The blimp is meant to help first responders during large-scale catastrophic events, and is fully operational in wind speeds up to 50 mph, and can withstand wind speeds up to 70 mph, according to AT&T. The FirstNet One blimp can also be tethered to a trailer to provider satellite or wireline backhaul.
Tests on the deployable assets were recently conducted in Tuskegee, Alabama, establishing things like coverage area, airworthiness, and performance of the power and data transmission lines connecting to the FirstNet network core.
With the FirstNet build, Stephens at the investor conference said that in addition to faster speeds and better network quality overall, AT&T is getting “tremendously increased capacity.”
“It’s opening doors, not only for additional FirstNet customers, but reseller arrangements and so forth,” he said.
In connection with the FirstNet build and 5G upgrades, AT&T is deploying about 150-170 MHz of low and mid-band spectrum. Stephens noted AT&T likely has about 50% more mid and low-band spectrum than its closest competitor, which is Verizon, and that 75% of it is built out “in a very deep environment.”
In the U.S., there’s been a lack of mid-band spectrum availability, including delays on the C-Band, with an auction timeline still uncertain. While acknowledging that mid-band spectrum is needed and important, Stephens said AT&T’s historic ownership of spectrum puts the carrier in a different position than the rest of the marketplace.

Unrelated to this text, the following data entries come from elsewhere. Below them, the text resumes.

(* ===== verification/TransNeon.v ===== *)
(** * NEON data processing: the building blocks

    The helpers of [neon_helper.c], which is not part of the repository, as a
    class with the types [helper.h] declares, and the functions of
    [translate.c] that [disas_neon_data_insn] is built from.
    [vfp.scratch] only carries values from one step of an instruction to a
    later one and is passed along. *)
From stdpp Require Import base list.
From S2P Require Import Prelude Double ArmTable State CpuState Errors OpHelper CpuMode Sys V7m Dsp Softfloat Vfp Tcg TransGen TransArm TransVfp.
Open Scope Z_scope.

(** ** The helpers *)

(** The element type in a helper's name. *)
Inductive lane : Set := Ls8 | Lu8 | Ls16 | Lu16 | Ls32 | Lu32 | Ls64 | Lu64.
(** Pure helpers of one and of two operands. *)
Inductive neon_op1 : Set := Ncls | Nclz | Ncnt | Nabs | Nnarrow | Nnarrow_high | Nnarrow_round_high | Nwiden | Nnegl.
Inductive neon_op2 : Set :=
| Nhadd | Nrhadd | Nhsub | Ncgt | Ncge | Nshl | Nrshl | Nmax | Nmin | Npmax | Npmin | Nabd
| Nadd | Nsub | Nmul | Nmul_p | Ntst | Nceq | Npadd | Naddl | Nsubl | Npaddl | Nabdl | Nmull | Nmull_p.
(** Helpers that get [env], for the saturation flag. *)
Inductive neon_env1 : Set := Nqabs | Nqneg | Nnarrow_sat | Nunarrow_sat.
Inductive neon_env2 : Set := Nqadd | Nqsub | Nqshl | Nqrshl | Nqshlu | Nqdmulh | Nqrdmulh | Naddl_saturate.
(** Floating-point helpers, with a status. *)
Inductive neon_float : Set := Nabd_f32 | Nceq_f32 | Ncge_f32 | Ncgt_f32 | Nacge_f32 | Nacgt_f32 | Nmax_f32 | Nmin_f32.
(** [zip] and [unzip], on one or on two D registers. *)
Inductive neon_perm : Set := Nzip | Nunzip.

Class NeonHelpers `{SF : Softfloat} := {
  neon_h1 : neon_op1 -> lane -> Z -> Z;
  neon_h2 : neon_op2 -> lane -> Z -> Z -> Z;
  neon_e1 : neon_env1 -> lane -> Z -> M vfp_env Z;
  neon_e2 : neon_env2 -> lane -> Z -> Z -> M vfp_env Z;
  neon_f2 : neon_float -> Z -> Z -> fpst -> M vfp_env Z;
  neon_p2 : neon_perm -> bool -> lane -> Z -> Z -> M vfp_env unit
}.

(** [(size << 1) | u] *)
Definition lane_of (size : Z) (u : bool) : option lane :=
  if size =? 0 then Some (if u then Lu8 else Ls8)
  else if size =? 1 then Some (if u then Lu16 else Ls16)
  else if size =? 2 then Some (if u then Lu32 else Ls32)
  else None.

(** [tcg_gen_abs_i32] *)
Definition abs_i32 (src : Z) : Z := let tmp := neg32 src in if 0 <? s32 src then src else tmp.
Definition gen_neon_dup_high16 (var : Z) : Z := let var := Z.land var 0xffff0000 in Z.lor var (shr_i32 var 16).
(** [dest = c ? t : f], bit by bit. *)
Definition gen_neon_bsl (t f c : Z) : Z := Z.lor (Z.land t c) (andc32 f c).
Definition gen_neon_trn_u8 (t0 t1 : Z) : Z * Z :=
  (Z.lor (Z.land (shl_i32 t0 8) 0xff00ff00) (Z.land t1 0x00ff00ff), Z.lor (Z.land (shr_i32 t1 8) 0x00ff00ff) (Z.land t0 0xff00ff00)).
Definition gen_neon_trn_u16 (t0 t1 : Z) : Z * Z :=
  (Z.lor (shl_i32 t0 16) (Z.land t1 0xffff), Z.lor (shr_i32 t1 16) (Z.land t0 0xffff0000)).

Section Neon.
Context {GU : Guest} {SF : Softfloat} {VB : VfpBus} {HO : HostOps} {NH : NeonHelpers}.

(** Calls with a 32-bit and with a 64-bit result. *)
Definition h1_32 (op : neon_op1) (l : lane) (a : Z) : T Z := tret (u32 (neon_h1 op l a)).
Definition h1_64 (op : neon_op1) (l : lane) (a : Z) : T Z := tret (u64 (neon_h1 op l a)).
Definition h2_32 (op : neon_op2) (l : lane) (a b : Z) : T Z := tret (u32 (neon_h2 op l a b)).
Definition h2_64 (op : neon_op2) (l : lane) (a b : Z) : T Z := tret (u64 (neon_h2 op l a b)).
Definition e1_32 (op : neon_env1) (l : lane) (a : Z) : T Z := let* v := on_vfp (neon_e1 op l a) in tret (u32 v).
Definition e2_32 (op : neon_env2) (l : lane) (a b : Z) : T Z := let* v := on_vfp (neon_e2 op l a b) in tret (u32 v).
Definition e2_64 (op : neon_env2) (l : lane) (a b : Z) : T Z := let* v := on_vfp (neon_e2 op l a b) in tret (u64 v).
Definition f2_32 (op : neon_float) (a b : Z) : T Z := let* v := on_vfp (neon_f2 op a b Standard) in tret (u32 v).

(** By size: two helpers and an operation on whole words. *)
Definition by_size {A} (size : Z) (b h w : T A) : T A :=
  if size =? 0 then b else if size =? 1 then h else if size =? 2 then w else abort.

(** [GEN_NEON_INTEGER_OP]; on words the pairwise maximum and minimum are the
    elementwise ones. *)
Definition word_op (op : neon_op2) : neon_op2 := match op with Npmax => Nmax | Npmin => Nmin | o => o end.
Definition gen_int_op (op : neon_op2) (size : Z) (u : bool) (a b : Z) : T Z :=
  match lane_of size u with
  | Some l => h2_32 (if size =? 2 then word_op op else op) l a b
  | None => illegal_op
  end.
Definition gen_int_op_env (op : neon_env2) (size : Z) (u : bool) (a b : Z) : T Z :=
  match lane_of size u with Some l => e2_32 op l a b | None => illegal_op end.

Definition gen_neon_add (size t0 t1 : Z) : T Z :=
  by_size size (h2_32 Nadd Lu8 t0 t1) (h2_32 Nadd Lu16 t0 t1) (tret (add32 t0 t1)).
Definition gen_neon_rsb (size t0 t1 : Z) : T Z :=
  if size =? 0 then h2_32 Nsub Lu8 t1 t0 else if size =? 1 then h2_32 Nsub Lu16 t1 t0
  else if size =? 2 then tret (sub32 t1 t0) else tret t0.
Definition gen_neon_sub (size t0 t1 : Z) : T Z :=
  by_size size (h2_32 Nsub Lu8 t0 t1) (h2_32 Nsub Lu16 t0 t1) (tret (sub32 t0 t1)).
Definition gen_neon_mul (size t0 t1 : Z) : T Z :=
  by_size size (h2_32 Nmul Lu8 t0 t1) (h2_32 Nmul Lu16 t0 t1) (tret (mul32 t0 t1)).

Definition neon_load_reg64 (reg : Z) : T Z := ld_vreg true reg.
Definition neon_store_reg64 (var reg : Z) : T unit := st_vreg true reg var.
Definition neon_get_scalar (size reg : Z) : T Z :=
  if size =? 1 then
    let* tmp := neon_load_reg (Z.land reg 7) (Z.shiftr reg 4) in
    tret (if bit reg 3 then gen_neon_dup_high16 tmp else gen_neon_dup_low16 tmp)
  else neon_load_reg (Z.land reg 15) (Z.shiftr reg 4).

(** [gen_neon_unzip] and [gen_neon_zip]. *)
Definition gen_neon_perm (op : neon_perm) (rd rm size : Z) (q : bool) : T unit :=
  require (negb (negb q && (size =? 2))) ;*
  if q then by_size size (on_vfp (neon_p2 op true Lu8 rd rm)) (on_vfp (neon_p2 op true Lu16 rd rm)) (on_vfp (neon_p2 op true Lu32 rd rm))
  else if size =? 0 then on_vfp (neon_p2 op false Lu8 rd rm)
  else if size =? 1 then on_vfp (neon_p2 op false Lu16 rd rm)
  else abort.
Definition gen_neon_unzip : Z -> Z -> Z -> bool -> T unit := gen_neon_perm Nunzip.
Definition gen_neon_zip : Z -> Z -> Z -> bool -> T unit := gen_neon_perm Nzip.

Definition gen_neon_narrow (size src : Z) : T Z :=
  by_size size (h1_32 Nnarrow Lu8 src) (h1_32 Nnarrow Lu16 src) (tret (lo64 src)).
Definition gen_neon_narrow_sats (size src : Z) : T Z :=
  by_size size (e1_32 Nnarrow_sat Ls8 src) (e1_32 Nnarrow_sat Ls16 src) (e1_32 Nnarrow_sat Ls32 src).
Definition gen_neon_narrow_satu (size src : Z) : T Z :=
  by_size size (e1_32 Nnarrow_sat Lu8 src) (e1_32 Nnarrow_sat Lu16 src) (e1_32 Nnarrow_sat Lu32 src).
Definition gen_neon_unarrow_sats (size src : Z) : T Z :=
  by_size size (e1_32 Nunarrow_sat Ls8 src) (e1_32 Nunarrow_sat Ls16 src) (e1_32 Nunarrow_sat Ls32 src).
Definition gen_neon_narrow_op (op u : bool) (size src : Z) : T Z :=
  if op then if u then gen_neon_unarrow_sats size src else gen_neon_narrow size src
  else if u then gen_neon_narrow_satu size src else gen_neon_narrow_sats size src.
Definition gen_neon_shift_narrow (size var shift : Z) (q u : bool) : T Z :=
  let op := if q then Nrshl else Nshl in
  if size =? 1 then h2_32 op (if u then Lu16 else Ls16) var shift
  else if size =? 2 then h2_32 op (if u then Lu32 else Ls32) var shift
  else abort.
Definition gen_neon_widen (src size : Z) (u : bool) : T Z :=
  by_size size (h1_64 Nwiden (if u then Lu8 else Ls8) src) (h1_64 Nwiden (if u then Lu16 else Ls16) src)
    (tret (if u then src else ext_i32_i64 src)).
Definition gen_neon_addl (size v0 v1 : Z) : T Z :=
  by_size size (h2_64 Naddl Lu16 v0 v1) (h2_64 Naddl Lu32 v0 v1) (tret (u64 (v0 + v1))).
Definition gen_neon_subl (size v0 v1 : Z) : T Z :=
  by_size size (h2_64 Nsubl Lu16 v0 v1) (h2_64 Nsubl Lu32 v0 v1) (tret (u64 (v0 - v1))).
Definition gen_neon_negl (var size : Z) : T Z :=
  by_size size (h1_64 Nnegl Lu16 var) (h1_64 Nnegl Lu32 var) (tret (u64 (- var))).
Definition gen_neon_addl_saturate (op0 op1 size : Z) : T Z :=
  if size =? 1 then e2_64 Naddl_saturate Ls32 op0 op1
  else if size =? 2 then e2_64 Naddl_saturate Ls64 op0 op1
  else abort.
Definition gen_neon_mull (a b size : Z) (u : bool) : T Z :=
  by_size size (h2_64 Nmull (if u then Lu8 else Ls8) a b) (h2_64 Nmull (if u then Lu16 else Ls16) a b)
    (tret (if u then gen_mulu_i64_i32 a b else gen_muls_i64_i32 a b)).
End Neon.
Definition NEON_2RM_VREV64 : Z := 0.
Definition NEON_2RM_VREV32 : Z := 1.
Definition NEON_2RM_VREV16 : Z := 2.
Definition NEON_2RM_VPADDL : Z := 4.
Definition NEON_2RM_VPADDL_U : Z := 5.
Definition NEON_2RM_VCLS : Z := 8.
Definition NEON_2RM_VCLZ : Z := 9.
Definition NEON_2RM_VCNT : Z := 10.
Definition NEON_2RM_VMVN : Z := 11.
Definition NEON_2RM_VPADAL : Z := 12.
Definition NEON_2RM_VPADAL_U : Z := 13.
Definition NEON_2RM_VQABS : Z := 14.
Definition NEON_2RM_VQNEG : Z := 15.
Definition NEON_2RM_VCGT0 : Z := 16.
Definition NEON_2RM_VCGE0 : Z := 17.
Definition NEON_2RM_VCEQ0 : Z := 18.
Definition NEON_2RM_VCLE0 : Z := 19.
Definition NEON_2RM_VCLT0 : Z := 20.
Definition NEON_2RM_VABS : Z := 22.
Definition NEON_2RM_VNEG : Z := 23.
Definition NEON_2RM_VCGT0_F : Z := 24.
Definition NEON_2RM_VCGE0_F : Z := 25.
Definition NEON_2RM_VCEQ0_F : Z := 26.
Definition NEON_2RM_VCLE0_F : Z := 27.
Definition NEON_2RM_VCLT0_F : Z := 28.
Definition NEON_2RM_VABS_F : Z := 30.
Definition NEON_2RM_VNEG_F : Z := 31.
Definition NEON_2RM_VSWP : Z := 32.
Definition NEON_2RM_VTRN : Z := 33.
Definition NEON_2RM_VUZP : Z := 34.
Definition NEON_2RM_VZIP : Z := 35.
Definition NEON_2RM_VMOVN : Z := 36.
Definition NEON_2RM_VQMOVN : Z := 37.
Definition NEON_2RM_VSHLL : Z := 38.
Definition NEON_2RM_VCVT_F16_F32 : Z := 44.
Definition NEON_2RM_VCVT_F32_F16 : Z := 46.
Definition NEON_2RM_VRECPE : Z := 56.
Definition NEON_2RM_VRSQRTE : Z := 57.
Definition NEON_2RM_VRECPE_F : Z := 58.
Definition NEON_2RM_VRSQRTE_F : Z := 59.
Definition NEON_2RM_VCVT_FS : Z := 60.
Definition NEON_2RM_VCVT_FU : Z := 61.
Definition NEON_2RM_VCVT_SF : Z := 62.
Definition NEON_2RM_VCVT_UF : Z := 63.

Definition neon_2rm_sizes : list Z :=
  [0x7; 0x3; 0x1; 0; 0x7; 0x7; 0; 0; 0x7; 0x7; 0x1; 0x1; 0x7; 0x7; 0x7; 0x7;
   0x7; 0x7; 0x7; 0x7; 0x7; 0; 0x7; 0x7; 0x4; 0x4; 0x4; 0x4; 0x4; 0; 0x4; 0x4;
   0x1; 0x7; 0x7; 0x7; 0x7; 0x7; 0x7; 0; 0; 0; 0; 0; 0x2; 0; 0x2; 0;
   0; 0; 0; 0; 0; 0; 0; 0; 0x4; 0x4; 0x4; 0x4; 0x4; 0x4; 0x4; 0x4].
Definition neon_2rm_is_float_op (op : Z) : bool :=
  (op =? NEON_2RM_VABS_F) || (op =? NEON_2RM_VNEG_F) || (NEON_2RM_VRECPE_F <=? op).

Definition odd (r : Z) : bool := bit r 0.
Definition qpasses (q : bool) : list Z := if q then [0; 1; 2; 3] else [0; 1].
Definition qregs (q : bool) : list Z := if q then [0; 1] else [0].

Section NeonData.
Context {GU : Guest} {SF : Softfloat} {VB : VfpBus} {HO : HostOps} {NH : NeonHelpers}.

Definition each (l : list Z) (f : Z -> T unit) : T unit := tfold l (fun _ n => f n) tt.
(** Single-precision arithmetic with the standard status. *)
Definition fcall (m : M vfp_env Z) : T Z := on_vfp m.

(** ** Three registers of the same length *)
Definition neon_3r_64 (op : Z) (u : bool) (v0 v1 : Z) : T Z :=
  let l := if u then Lu64 else Ls64 in
  if op =? NEON_3R_VQADD then e2_64 Nqadd l v0 v1
  else if op =? NEON_3R_VQSUB then e2_64 Nqsub l v0 v1
  else if op =? NEON_3R_VSHL then h2_64 Nshl l v1 v0
  else if op =? NEON_3R_VQSHL then e2_64 Nqshl l v1 v0
  else if op =? NEON_3R_VRSHL then h2_64 Nrshl l v1 v0
  else if op =? NEON_3R_VQRSHL then e2_64 Nqrshl l v1 v0
  else if op =? NEON_3R_VADD_VSUB then tret (if u then u64 (v0 - v1) else u64 (v0 + v1))
  else abort.

(** The checks of an operation, and whether it is pairwise. *)
Definition neon_3r_pairwise (op size : Z) (u : bool) : T bool :=
  if op =? NEON_3R_VPADD then require (negb u) ;* tret true
  else if (op =? NEON_3R_VPMAX) || (op =? NEON_3R_VPMIN) then tret true
  else if op =? NEON_3R_FLOAT_ARITH then tret (u && (size <? 2))
  else if op =? NEON_3R_FLOAT_MINMAX then tret u
  else if op =? NEON_3R_FLOAT_CMP then require (negb (negb u && negb (size =? 0))) ;* tret false
  else if op =? NEON_3R_FLOAT_ACMP then require u ;* tret false
  else if op =? NEON_3R_VRECPS_VRSQRTS then require (negb u) ;* tret false
  else if op =? NEON_3R_VMUL then require (negb (u && negb (size =? 0))) ;* tret false
  else if op =? NEON_3R_VFM then let* v4 := feature ARM_FEATURE_VFP4 in require (negb (negb v4 || u)) ;* tret false
  else tret false.

Definition neon_logic (size : Z) (u : bool) (rd pass tmp tmp2 : Z) : T Z :=
  if u then
    if size =? 0 then tret (Z.lxor tmp tmp2)
    else
      let* tmp3 := neon_load_reg rd pass in
      tret (if size =? 1 then gen_neon_bsl tmp tmp2 tmp3
            else if size =? 2 then gen_neon_bsl tmp tmp3 tmp2
            else gen_neon_bsl tmp3 tmp tmp2)
  else tret (if size =? 0 then Z.land tmp tmp2 else if size =? 1 then andc32 tmp tmp2
             else if size =? 2 then Z.lor tmp tmp2 else orc32 tmp tmp2).

Definition neon_mulh (size : Z) (round : bool) (tmp tmp2 : Z) : T Z :=
  let op := if round then Nqrdmulh else Nqdmulh in
  if size =? 1 then e2_32 op Ls16 tmp tmp2 else if size =? 2 then e2_32 op Ls32 tmp tmp2 else abort.

Definition neon_3r_float (op size : Z) (u : bool) (rd pass tmp tmp2 : Z) : T Z :=
  if op =? NEON_3R_FLOAT_ARITH then
    if size =? 0 then fcall (vfp_add F32 tmp tmp2 Standard)
    else if size =? 2 then if u then f2_32 Nabd_f32 tmp tmp2 else fcall (vfp_sub F32 tmp tmp2 Standard)
    else abort
  else if op =? NEON_3R_FLOAT_MULTIPLY then
    let* tmp := fcall (vfp_mul F32 tmp tmp2 Standard) in
    if negb u then
      let* tmp2 := neon_load_reg rd pass in
      if size =? 0 then fcall (vfp_add F32 tmp tmp2 Standard) else fcall (vfp_sub F32 tmp2 tmp Standard)
    else tret tmp
  else if op =? NEON_3R_FLOAT_CMP then
    f2_32 (if negb u then Nceq_f32 else if size =? 0 then Ncge_f32 else Ncgt_f32) tmp tmp2
  else if op =? NEON_3R_FLOAT_ACMP then f2_32 (if size =? 0 then Nacge_f32 else Nacgt_f32) tmp tmp2
  else if op =? NEON_3R_FLOAT_MINMAX then f2_32 (if size =? 0 then Nmax_f32 else Nmin_f32) tmp tmp2
  else if op =? NEON_3R_VRECPS_VRSQRTS then
    if size =? 0 then fcall (recps_f32 tmp tmp2) else fcall (rsqrts_f32 tmp tmp2)
  else if op =? NEON_3R_VFM then
    let* tmp3 := neon_load_reg rd pass in
    let* tmp := if negb (size =? 0) then fcall (vfp_neg F32 tmp) else tret tmp in
    fcall (vfp_muladd F32 tmp tmp2 tmp3 Standard)
  else abort.

Definition neon_3r_op (op size : Z) (u : bool) (rd pass tmp tmp2 : Z) : T Z :=
  if op =? NEON_3R_VHADD then gen_int_op Nhadd size u tmp tmp2
  else if op =? NEON_3R_VQADD then gen_int_op_env Nqadd size u tmp tmp2
  else if op =? NEON_3R_VRHADD then gen_int_op Nrhadd size u tmp tmp2
  else if op =? NEON_3R_LOGIC then neon_logic size u rd pass tmp tmp2
  else if op =? NEON_3R_VHSUB then gen_int_op Nhsub size u tmp tmp2
  else if op =? NEON_3R_VQSUB then gen_int_op_env Nqsub size u tmp tmp2
  else if op =? NEON_3R_VCGT then gen_int_op Ncgt size u tmp tmp2
  else if op =? NEON_3R_VCGE then gen_int_op Ncge size u tmp tmp2
  else if op =? NEON_3R_VSHL then gen_int_op Nshl size u tmp tmp2
  else if op =? NEON_3R_VQSHL then gen_int_op_env Nqshl size u tmp tmp2
  else if op =? NEON_3R_VRSHL then gen_int_op Nrshl size u tmp tmp2
  else if op =? NEON_3R_VQRSHL then gen_int_op_env Nqrshl size u tmp tmp2
  else if op =? NEON_3R_VMAX then gen_int_op Nmax size u tmp tmp2
  else if op =? NEON_3R_VMIN then gen_int_op Nmin size u tmp tmp2
  else if op =? NEON_3R_VABD then gen_int_op Nabd size u tmp tmp2
  else if op =? NEON_3R_VABA then
    let* tmp := gen_int_op Nabd size u tmp tmp2 in
    let* tmp2 := neon_load_reg rd pass in gen_neon_add size tmp tmp2
  else if op =? NEON_3R_VADD_VSUB then if negb u then gen_neon_add size tmp tmp2 else gen_neon_sub size tmp tmp2
  else if op =? NEON_3R_VTST_VCEQ then
    let o := if negb u then Ntst else Nceq in
    by_size size (h2_32 o Lu8 tmp tmp2) (h2_32 o Lu16 tmp tmp2) (h2_32 o Lu32 tmp tmp2)
  else if op =? NEON_3R_VML then
    let* tmp := gen_neon_mul size tmp tmp2 in
    let* tmp2 := neon_load_reg rd pass in
    if u then gen_neon_rsb size tmp tmp2 else gen_neon_add size tmp tmp2
  else if op =? NEON_3R_VMUL then if u then h2_32 Nmul_p Lu8 tmp tmp2 else gen_neon_mul size tmp tmp2
  else if op =? NEON_3R_VPMAX then gen_int_op Npmax size u tmp tmp2
  else if op =? NEON_3R_VPMIN then gen_int_op Npmin size u tmp tmp2
  else if op =? NEON_3R_VQDMULH_VQRDMULH then neon_mulh size u tmp tmp2
  else if op =? NEON_3R_VPADD then
    by_size size (h2_32 Npadd Lu8 tmp tmp2) (h2_32 Npadd Lu16 tmp tmp2) (tret (add32 tmp tmp2))
  else neon_3r_float op size u rd pass tmp tmp2.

“The investments we’ve made over the last five years and quite frankly, because the FirstNet contract allows us to put it in service in a really efficient way that will pay us dividends for years and years to come,” said Stephens. “Others will try to catch up, I’m sure and I understand that, and respectfully. But those things are tough to do. It’s expensive to do. It takes time. You have to have spectrum.”